SOURCE INFORMATION below:

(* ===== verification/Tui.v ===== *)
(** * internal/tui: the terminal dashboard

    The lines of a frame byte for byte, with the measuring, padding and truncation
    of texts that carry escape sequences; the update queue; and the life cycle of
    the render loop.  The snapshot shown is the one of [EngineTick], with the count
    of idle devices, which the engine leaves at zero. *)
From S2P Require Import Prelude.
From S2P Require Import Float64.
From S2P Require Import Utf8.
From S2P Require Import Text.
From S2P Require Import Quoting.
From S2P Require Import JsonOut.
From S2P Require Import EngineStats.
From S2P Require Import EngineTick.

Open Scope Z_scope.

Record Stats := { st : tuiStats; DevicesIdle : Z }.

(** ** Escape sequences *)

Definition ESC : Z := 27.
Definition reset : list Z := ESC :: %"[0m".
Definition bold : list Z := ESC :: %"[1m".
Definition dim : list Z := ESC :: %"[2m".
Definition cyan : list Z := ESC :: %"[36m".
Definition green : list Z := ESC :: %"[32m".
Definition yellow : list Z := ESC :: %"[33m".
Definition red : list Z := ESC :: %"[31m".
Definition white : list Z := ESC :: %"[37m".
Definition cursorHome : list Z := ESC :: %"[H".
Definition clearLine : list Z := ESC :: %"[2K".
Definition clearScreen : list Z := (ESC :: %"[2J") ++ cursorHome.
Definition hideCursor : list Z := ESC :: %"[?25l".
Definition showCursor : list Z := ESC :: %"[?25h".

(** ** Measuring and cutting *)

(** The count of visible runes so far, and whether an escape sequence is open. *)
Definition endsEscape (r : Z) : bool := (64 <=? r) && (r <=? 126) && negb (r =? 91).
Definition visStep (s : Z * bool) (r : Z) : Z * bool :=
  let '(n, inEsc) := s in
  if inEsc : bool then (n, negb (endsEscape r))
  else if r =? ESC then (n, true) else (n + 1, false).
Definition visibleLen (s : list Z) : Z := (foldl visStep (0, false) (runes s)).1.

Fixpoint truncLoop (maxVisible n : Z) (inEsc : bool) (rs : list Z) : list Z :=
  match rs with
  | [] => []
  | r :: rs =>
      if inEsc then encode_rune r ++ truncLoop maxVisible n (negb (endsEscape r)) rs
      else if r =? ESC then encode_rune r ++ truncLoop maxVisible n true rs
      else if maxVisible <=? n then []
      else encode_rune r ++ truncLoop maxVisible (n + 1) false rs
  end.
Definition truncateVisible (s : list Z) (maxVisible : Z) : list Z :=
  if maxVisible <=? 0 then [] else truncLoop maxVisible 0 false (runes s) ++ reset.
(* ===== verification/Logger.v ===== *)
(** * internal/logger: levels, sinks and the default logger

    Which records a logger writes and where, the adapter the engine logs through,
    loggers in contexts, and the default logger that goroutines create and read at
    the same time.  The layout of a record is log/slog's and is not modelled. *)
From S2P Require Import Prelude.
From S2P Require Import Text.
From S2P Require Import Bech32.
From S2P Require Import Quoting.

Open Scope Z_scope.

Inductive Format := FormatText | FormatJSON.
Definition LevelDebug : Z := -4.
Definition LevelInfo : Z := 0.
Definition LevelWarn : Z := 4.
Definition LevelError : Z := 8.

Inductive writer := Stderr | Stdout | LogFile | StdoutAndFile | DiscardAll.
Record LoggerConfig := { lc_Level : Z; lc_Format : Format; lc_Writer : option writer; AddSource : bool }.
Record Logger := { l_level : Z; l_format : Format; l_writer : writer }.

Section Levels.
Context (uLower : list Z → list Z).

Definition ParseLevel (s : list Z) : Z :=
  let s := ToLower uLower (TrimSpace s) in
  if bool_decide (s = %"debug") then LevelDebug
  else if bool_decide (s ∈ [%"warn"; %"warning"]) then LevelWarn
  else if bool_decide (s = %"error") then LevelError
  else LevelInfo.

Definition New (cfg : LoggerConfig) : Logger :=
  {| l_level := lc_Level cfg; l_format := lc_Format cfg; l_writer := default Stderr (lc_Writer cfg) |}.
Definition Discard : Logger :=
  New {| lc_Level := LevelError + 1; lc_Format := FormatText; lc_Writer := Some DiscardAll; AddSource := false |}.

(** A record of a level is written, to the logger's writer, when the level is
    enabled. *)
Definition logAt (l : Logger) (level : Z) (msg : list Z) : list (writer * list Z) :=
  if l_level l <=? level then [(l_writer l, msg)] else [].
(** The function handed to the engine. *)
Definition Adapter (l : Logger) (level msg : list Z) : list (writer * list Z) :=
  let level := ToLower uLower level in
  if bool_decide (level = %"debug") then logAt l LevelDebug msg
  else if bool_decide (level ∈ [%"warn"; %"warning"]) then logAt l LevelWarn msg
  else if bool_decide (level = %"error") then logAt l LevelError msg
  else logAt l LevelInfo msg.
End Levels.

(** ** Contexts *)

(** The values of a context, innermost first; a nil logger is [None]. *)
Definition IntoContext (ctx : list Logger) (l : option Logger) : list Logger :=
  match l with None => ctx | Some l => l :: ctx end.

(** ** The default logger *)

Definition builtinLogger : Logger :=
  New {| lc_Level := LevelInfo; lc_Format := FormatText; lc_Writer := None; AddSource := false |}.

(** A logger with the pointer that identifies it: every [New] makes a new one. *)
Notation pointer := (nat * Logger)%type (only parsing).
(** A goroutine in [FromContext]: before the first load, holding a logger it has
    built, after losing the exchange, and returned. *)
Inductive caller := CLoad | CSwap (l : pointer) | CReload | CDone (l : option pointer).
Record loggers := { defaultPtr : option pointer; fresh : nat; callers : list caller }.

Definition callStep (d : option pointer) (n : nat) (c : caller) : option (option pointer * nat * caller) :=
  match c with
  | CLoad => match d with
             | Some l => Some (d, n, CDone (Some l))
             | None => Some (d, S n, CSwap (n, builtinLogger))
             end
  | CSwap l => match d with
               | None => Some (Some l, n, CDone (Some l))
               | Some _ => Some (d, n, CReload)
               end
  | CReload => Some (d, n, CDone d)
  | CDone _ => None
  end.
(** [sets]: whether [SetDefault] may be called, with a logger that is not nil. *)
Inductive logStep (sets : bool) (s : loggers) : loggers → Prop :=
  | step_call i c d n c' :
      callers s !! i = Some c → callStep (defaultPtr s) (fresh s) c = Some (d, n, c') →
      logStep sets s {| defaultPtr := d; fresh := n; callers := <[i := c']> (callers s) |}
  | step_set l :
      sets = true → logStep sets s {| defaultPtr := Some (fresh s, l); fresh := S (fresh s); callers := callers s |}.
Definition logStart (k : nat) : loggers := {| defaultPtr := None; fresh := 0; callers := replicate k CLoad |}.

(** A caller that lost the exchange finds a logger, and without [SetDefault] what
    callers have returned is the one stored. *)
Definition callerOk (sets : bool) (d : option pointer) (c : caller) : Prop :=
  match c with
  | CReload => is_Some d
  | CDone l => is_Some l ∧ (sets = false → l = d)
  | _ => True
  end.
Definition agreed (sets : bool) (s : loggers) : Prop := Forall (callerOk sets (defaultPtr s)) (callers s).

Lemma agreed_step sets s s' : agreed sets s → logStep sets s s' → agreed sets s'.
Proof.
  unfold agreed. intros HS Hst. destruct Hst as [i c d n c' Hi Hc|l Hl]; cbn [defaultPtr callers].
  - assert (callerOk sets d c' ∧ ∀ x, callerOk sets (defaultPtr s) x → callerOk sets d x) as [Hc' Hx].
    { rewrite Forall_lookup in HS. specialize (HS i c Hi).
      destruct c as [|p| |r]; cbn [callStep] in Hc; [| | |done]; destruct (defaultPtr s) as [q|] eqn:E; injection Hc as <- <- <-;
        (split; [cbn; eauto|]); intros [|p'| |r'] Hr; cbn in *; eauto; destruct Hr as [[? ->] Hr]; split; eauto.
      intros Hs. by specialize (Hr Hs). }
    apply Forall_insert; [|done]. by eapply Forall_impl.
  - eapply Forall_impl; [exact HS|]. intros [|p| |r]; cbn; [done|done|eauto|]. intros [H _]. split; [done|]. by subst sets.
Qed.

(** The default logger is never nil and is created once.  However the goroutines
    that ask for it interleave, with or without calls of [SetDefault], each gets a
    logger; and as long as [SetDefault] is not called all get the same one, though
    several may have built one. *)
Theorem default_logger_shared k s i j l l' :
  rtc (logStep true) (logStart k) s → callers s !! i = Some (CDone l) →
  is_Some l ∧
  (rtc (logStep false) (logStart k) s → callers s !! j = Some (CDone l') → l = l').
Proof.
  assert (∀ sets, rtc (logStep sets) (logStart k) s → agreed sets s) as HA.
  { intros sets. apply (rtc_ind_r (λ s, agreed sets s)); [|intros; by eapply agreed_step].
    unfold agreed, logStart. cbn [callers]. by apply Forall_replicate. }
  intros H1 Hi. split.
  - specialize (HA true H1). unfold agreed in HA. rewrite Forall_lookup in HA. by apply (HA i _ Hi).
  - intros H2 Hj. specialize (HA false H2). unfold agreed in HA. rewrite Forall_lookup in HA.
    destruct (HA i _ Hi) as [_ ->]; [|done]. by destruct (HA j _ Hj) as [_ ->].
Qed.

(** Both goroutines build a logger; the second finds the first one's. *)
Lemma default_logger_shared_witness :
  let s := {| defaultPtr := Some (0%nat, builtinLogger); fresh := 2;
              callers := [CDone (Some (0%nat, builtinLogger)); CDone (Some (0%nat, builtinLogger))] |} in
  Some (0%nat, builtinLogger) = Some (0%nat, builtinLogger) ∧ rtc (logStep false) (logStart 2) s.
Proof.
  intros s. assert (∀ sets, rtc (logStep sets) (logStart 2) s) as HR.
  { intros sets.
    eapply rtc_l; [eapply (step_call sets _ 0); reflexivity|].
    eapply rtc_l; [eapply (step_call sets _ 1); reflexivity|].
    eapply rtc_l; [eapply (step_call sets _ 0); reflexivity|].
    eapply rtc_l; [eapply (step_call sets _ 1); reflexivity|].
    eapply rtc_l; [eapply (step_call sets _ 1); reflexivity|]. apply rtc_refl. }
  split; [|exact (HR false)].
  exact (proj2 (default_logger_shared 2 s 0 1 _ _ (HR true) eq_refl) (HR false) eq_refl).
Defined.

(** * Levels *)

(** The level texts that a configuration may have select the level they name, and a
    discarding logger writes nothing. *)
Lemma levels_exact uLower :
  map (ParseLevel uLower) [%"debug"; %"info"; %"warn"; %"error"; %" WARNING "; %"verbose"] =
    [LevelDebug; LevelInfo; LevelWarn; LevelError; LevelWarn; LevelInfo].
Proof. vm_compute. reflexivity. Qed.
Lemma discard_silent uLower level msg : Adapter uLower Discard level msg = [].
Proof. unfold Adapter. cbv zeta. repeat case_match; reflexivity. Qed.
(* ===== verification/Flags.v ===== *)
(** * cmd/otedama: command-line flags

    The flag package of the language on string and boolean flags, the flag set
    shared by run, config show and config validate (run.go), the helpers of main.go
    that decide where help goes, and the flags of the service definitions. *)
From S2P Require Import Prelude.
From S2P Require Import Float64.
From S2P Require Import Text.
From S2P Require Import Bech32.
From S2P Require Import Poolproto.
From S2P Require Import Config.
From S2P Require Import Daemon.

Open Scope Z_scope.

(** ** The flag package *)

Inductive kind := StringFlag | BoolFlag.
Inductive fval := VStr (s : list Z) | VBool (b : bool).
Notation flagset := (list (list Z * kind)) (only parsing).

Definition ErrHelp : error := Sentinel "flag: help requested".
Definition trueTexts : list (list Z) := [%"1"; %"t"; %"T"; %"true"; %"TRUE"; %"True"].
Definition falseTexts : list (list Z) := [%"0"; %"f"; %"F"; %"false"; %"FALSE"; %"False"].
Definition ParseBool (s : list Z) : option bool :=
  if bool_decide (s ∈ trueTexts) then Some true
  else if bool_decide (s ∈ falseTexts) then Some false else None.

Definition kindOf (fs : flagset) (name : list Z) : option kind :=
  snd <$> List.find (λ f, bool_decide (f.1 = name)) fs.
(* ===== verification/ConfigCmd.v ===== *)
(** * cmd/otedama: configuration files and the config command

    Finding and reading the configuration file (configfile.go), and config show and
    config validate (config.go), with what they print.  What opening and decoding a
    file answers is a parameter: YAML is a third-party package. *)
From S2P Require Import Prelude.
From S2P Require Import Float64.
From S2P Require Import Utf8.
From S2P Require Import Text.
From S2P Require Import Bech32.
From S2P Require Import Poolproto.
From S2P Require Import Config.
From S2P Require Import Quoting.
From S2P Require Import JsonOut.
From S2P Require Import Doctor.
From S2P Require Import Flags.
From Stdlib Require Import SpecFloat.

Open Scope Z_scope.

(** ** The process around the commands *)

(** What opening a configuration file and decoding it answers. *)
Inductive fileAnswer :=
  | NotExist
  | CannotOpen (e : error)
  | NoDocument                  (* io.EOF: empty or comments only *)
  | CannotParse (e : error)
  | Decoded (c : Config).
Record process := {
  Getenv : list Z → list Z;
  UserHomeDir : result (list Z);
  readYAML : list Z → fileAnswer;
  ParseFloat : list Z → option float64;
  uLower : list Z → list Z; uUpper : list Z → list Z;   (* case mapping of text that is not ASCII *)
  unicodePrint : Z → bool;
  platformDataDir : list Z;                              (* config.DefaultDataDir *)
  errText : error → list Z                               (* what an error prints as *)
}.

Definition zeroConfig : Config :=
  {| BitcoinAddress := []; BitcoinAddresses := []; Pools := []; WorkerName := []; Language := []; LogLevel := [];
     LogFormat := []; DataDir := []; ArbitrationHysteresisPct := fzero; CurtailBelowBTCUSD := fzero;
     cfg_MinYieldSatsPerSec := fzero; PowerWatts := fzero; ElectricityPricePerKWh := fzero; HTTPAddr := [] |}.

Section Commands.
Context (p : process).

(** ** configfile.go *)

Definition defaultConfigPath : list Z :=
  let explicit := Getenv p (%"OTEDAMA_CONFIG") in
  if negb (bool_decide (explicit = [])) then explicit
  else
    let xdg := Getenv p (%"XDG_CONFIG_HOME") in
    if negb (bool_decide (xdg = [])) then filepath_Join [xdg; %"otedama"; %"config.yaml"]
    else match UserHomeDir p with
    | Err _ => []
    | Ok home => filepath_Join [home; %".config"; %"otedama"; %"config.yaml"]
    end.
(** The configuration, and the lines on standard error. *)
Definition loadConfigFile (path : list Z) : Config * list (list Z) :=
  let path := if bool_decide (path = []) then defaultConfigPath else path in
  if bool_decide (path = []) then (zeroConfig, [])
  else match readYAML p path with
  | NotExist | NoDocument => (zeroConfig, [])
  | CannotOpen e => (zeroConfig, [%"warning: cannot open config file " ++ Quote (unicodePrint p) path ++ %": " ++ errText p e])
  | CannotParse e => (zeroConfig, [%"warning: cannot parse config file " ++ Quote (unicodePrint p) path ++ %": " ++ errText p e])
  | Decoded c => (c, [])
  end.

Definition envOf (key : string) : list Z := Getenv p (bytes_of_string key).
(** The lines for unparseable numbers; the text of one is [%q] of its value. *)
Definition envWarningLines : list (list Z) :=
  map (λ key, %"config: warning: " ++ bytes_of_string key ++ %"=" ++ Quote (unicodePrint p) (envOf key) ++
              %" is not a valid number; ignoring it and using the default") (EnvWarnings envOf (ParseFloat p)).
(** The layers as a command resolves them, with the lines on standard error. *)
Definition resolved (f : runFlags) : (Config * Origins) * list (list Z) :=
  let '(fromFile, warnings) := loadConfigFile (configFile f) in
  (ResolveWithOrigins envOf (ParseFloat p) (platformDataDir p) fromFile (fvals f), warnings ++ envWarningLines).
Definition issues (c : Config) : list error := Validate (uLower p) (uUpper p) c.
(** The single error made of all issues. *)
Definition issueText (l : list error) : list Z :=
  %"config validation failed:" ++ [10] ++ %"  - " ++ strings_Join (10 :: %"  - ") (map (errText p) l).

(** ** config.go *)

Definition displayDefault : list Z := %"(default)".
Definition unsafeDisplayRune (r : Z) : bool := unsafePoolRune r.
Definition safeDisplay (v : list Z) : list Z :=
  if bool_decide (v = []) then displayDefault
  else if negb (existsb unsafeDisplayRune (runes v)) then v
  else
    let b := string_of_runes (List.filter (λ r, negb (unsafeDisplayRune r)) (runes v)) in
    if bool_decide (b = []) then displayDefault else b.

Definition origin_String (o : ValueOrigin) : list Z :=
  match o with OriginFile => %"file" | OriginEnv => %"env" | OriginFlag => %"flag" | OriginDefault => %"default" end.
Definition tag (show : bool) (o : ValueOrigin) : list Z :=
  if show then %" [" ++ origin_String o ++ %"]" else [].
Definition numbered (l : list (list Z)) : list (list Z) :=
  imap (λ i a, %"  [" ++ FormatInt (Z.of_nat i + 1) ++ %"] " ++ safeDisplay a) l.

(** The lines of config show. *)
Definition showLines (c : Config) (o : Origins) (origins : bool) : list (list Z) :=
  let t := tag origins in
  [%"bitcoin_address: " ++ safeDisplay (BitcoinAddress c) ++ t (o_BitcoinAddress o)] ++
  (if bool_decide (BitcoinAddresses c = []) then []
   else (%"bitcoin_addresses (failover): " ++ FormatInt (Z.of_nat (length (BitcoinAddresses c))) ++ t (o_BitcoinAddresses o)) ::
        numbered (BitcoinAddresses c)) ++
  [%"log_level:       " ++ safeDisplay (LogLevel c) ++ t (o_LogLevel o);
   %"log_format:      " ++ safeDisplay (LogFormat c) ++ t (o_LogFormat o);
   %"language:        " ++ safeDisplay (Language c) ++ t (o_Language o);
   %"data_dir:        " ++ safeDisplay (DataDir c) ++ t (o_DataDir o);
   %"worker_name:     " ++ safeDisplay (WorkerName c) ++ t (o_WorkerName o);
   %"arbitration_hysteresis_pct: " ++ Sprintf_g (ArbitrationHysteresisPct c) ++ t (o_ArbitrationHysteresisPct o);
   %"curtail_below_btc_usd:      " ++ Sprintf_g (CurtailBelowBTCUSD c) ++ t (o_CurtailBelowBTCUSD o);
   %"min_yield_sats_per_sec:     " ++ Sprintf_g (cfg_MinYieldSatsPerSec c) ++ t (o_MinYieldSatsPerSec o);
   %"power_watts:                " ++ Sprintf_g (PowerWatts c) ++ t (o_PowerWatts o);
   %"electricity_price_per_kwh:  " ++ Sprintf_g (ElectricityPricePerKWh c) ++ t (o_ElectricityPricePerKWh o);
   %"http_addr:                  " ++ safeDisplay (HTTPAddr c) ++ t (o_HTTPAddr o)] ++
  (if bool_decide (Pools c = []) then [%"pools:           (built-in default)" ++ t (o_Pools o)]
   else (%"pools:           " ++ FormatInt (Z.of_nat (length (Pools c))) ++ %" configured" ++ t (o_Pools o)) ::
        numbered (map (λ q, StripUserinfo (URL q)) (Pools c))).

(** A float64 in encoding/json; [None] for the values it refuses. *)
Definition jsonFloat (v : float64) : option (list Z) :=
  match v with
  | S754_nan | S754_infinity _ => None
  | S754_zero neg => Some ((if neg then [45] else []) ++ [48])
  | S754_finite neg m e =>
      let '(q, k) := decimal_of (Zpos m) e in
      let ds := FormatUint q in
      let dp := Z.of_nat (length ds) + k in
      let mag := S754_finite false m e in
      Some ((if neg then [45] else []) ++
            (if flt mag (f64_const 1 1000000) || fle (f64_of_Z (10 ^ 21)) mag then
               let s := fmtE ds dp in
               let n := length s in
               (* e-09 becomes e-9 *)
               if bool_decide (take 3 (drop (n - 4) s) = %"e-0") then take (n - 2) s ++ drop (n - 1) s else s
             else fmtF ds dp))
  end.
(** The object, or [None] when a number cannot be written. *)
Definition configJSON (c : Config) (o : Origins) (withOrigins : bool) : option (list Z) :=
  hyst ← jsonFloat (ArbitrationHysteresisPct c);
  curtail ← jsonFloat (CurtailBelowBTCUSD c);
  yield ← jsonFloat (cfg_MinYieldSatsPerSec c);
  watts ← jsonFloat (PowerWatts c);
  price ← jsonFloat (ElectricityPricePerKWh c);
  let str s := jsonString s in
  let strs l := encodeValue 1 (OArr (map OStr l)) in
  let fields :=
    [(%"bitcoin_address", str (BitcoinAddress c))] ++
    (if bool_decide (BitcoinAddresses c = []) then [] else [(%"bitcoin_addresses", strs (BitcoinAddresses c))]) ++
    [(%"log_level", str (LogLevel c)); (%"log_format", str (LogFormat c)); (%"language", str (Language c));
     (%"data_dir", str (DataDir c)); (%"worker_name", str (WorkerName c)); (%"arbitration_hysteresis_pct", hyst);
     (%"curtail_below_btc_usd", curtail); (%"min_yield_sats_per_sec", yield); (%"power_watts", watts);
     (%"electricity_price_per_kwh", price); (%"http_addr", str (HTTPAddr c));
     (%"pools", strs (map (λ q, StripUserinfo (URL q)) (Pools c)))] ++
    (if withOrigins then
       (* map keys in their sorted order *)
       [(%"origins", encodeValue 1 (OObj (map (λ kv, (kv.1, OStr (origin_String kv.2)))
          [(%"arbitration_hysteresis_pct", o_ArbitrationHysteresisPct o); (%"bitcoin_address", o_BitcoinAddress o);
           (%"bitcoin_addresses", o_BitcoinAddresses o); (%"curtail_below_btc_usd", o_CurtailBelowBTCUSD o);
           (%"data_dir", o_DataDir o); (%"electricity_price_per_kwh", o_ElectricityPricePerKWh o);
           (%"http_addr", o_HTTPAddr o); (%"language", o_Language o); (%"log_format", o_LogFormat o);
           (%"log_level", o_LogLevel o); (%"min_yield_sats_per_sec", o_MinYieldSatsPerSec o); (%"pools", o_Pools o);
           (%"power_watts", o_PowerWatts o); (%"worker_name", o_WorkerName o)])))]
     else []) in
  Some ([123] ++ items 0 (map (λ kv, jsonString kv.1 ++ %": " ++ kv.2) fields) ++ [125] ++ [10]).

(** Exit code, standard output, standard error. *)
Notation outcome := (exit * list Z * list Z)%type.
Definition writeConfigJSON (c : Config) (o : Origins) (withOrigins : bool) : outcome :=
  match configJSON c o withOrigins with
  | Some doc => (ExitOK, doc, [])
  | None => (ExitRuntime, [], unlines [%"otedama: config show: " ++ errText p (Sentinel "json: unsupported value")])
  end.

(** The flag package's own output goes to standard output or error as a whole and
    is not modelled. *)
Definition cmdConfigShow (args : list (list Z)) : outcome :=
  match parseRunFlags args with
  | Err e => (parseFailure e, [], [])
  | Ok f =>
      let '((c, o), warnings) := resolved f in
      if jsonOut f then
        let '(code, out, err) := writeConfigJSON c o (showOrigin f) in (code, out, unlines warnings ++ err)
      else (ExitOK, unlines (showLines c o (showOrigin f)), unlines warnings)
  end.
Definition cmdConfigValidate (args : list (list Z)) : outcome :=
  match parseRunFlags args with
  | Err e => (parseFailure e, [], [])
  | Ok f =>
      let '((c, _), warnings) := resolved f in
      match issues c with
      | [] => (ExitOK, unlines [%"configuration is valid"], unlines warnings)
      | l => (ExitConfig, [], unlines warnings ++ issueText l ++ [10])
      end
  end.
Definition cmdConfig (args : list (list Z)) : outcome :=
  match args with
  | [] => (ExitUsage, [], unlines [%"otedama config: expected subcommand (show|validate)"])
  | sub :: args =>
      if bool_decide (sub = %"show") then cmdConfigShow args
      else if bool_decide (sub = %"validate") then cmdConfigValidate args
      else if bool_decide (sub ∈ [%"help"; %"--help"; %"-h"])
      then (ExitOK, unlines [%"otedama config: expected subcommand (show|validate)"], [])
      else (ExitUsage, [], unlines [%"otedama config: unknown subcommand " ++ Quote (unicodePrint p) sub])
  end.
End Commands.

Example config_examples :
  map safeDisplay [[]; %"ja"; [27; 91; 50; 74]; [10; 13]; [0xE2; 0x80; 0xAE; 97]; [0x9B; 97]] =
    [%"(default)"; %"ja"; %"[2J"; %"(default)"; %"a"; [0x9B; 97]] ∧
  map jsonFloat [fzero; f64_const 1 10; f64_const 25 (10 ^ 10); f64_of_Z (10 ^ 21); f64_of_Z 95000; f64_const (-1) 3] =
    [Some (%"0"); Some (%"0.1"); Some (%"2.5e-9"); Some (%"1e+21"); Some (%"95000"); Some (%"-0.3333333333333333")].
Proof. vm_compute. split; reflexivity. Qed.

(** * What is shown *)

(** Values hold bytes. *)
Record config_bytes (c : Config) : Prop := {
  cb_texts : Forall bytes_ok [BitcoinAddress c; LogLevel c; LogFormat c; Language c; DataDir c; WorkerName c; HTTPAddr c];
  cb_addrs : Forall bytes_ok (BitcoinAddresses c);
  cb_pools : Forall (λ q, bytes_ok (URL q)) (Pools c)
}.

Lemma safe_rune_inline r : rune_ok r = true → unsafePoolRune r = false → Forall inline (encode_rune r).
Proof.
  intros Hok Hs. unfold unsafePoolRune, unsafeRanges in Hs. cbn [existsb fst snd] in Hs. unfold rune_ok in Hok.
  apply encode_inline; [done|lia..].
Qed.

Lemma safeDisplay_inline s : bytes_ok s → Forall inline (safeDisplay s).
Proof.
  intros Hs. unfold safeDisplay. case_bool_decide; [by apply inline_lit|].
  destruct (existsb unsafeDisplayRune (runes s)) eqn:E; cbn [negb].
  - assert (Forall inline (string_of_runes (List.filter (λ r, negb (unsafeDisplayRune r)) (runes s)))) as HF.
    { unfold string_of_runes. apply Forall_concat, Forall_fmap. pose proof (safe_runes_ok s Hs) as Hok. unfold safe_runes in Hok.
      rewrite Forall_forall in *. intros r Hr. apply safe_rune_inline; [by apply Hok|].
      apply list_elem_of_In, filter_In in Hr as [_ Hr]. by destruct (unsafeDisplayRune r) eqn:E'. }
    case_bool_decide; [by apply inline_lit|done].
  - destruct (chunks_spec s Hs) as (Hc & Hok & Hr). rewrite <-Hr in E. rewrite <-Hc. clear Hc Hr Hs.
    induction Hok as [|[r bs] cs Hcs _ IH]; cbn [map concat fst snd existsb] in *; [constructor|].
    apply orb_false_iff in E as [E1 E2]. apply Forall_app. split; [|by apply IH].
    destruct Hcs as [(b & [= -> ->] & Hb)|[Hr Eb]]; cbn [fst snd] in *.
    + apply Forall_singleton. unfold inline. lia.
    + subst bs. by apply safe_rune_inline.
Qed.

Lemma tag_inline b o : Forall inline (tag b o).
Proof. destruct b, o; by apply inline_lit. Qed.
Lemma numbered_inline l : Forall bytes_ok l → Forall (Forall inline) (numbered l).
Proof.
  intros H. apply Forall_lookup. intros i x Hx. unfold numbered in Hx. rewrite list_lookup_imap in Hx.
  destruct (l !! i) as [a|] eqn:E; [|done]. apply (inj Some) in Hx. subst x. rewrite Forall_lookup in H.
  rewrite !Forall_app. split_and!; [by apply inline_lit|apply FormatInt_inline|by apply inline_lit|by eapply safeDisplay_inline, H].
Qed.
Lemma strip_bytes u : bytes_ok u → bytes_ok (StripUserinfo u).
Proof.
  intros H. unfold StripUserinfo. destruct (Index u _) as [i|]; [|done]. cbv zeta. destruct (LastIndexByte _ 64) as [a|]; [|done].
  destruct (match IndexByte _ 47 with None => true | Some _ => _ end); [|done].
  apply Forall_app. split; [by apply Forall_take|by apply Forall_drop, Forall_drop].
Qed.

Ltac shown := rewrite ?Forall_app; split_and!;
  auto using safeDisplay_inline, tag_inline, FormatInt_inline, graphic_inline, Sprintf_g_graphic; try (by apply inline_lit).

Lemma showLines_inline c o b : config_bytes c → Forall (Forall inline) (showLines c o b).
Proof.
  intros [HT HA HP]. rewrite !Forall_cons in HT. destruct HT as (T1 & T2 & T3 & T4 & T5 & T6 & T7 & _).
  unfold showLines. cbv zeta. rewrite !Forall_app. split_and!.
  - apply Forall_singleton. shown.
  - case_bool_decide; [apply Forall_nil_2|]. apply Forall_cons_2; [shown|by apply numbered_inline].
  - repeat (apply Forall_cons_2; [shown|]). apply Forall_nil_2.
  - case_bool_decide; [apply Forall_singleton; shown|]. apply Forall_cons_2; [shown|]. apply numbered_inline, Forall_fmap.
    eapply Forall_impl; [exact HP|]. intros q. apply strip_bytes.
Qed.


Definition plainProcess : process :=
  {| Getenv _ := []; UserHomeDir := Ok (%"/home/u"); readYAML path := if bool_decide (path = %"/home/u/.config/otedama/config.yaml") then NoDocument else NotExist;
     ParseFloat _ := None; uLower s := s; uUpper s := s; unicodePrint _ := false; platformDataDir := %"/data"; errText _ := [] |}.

End of SOURCE INFORMATION.

> [EXERCISE DESCRIPTION]: Out of the data above, give again only the lines starting at the one holding "let explicit := Getenv" and ending at the one holding "NoDocument => (zeroConfig, [])", unchanged.

> [COMPLETED TASK]:
  let explicit := Getenv p (%"OTEDAMA_CONFIG") in
  if negb (bool_decide (explicit = [])) then explicit
  else
    let xdg := Getenv p (%"XDG_CONFIG_HOME") in
    if negb (bool_decide (xdg = [])) then filepath_Join [xdg; %"otedama"; %"config.yaml"]
    else match UserHomeDir p with
    | Err _ => []
    | Ok home => filepath_Join [home; %".config"; %"otedama"; %"config.yaml"]
    end.
(** The configuration, and the lines on standard error. *)
Definition loadConfigFile (path : list Z) : Config * list (list Z) :=
  let path := if bool_decide (path = []) then defaultConfigPath else path in
  if bool_decide (path = []) then (zeroConfig, [])
  else match readYAML p path with
  | NotExist | NoDocument => (zeroConfig, [])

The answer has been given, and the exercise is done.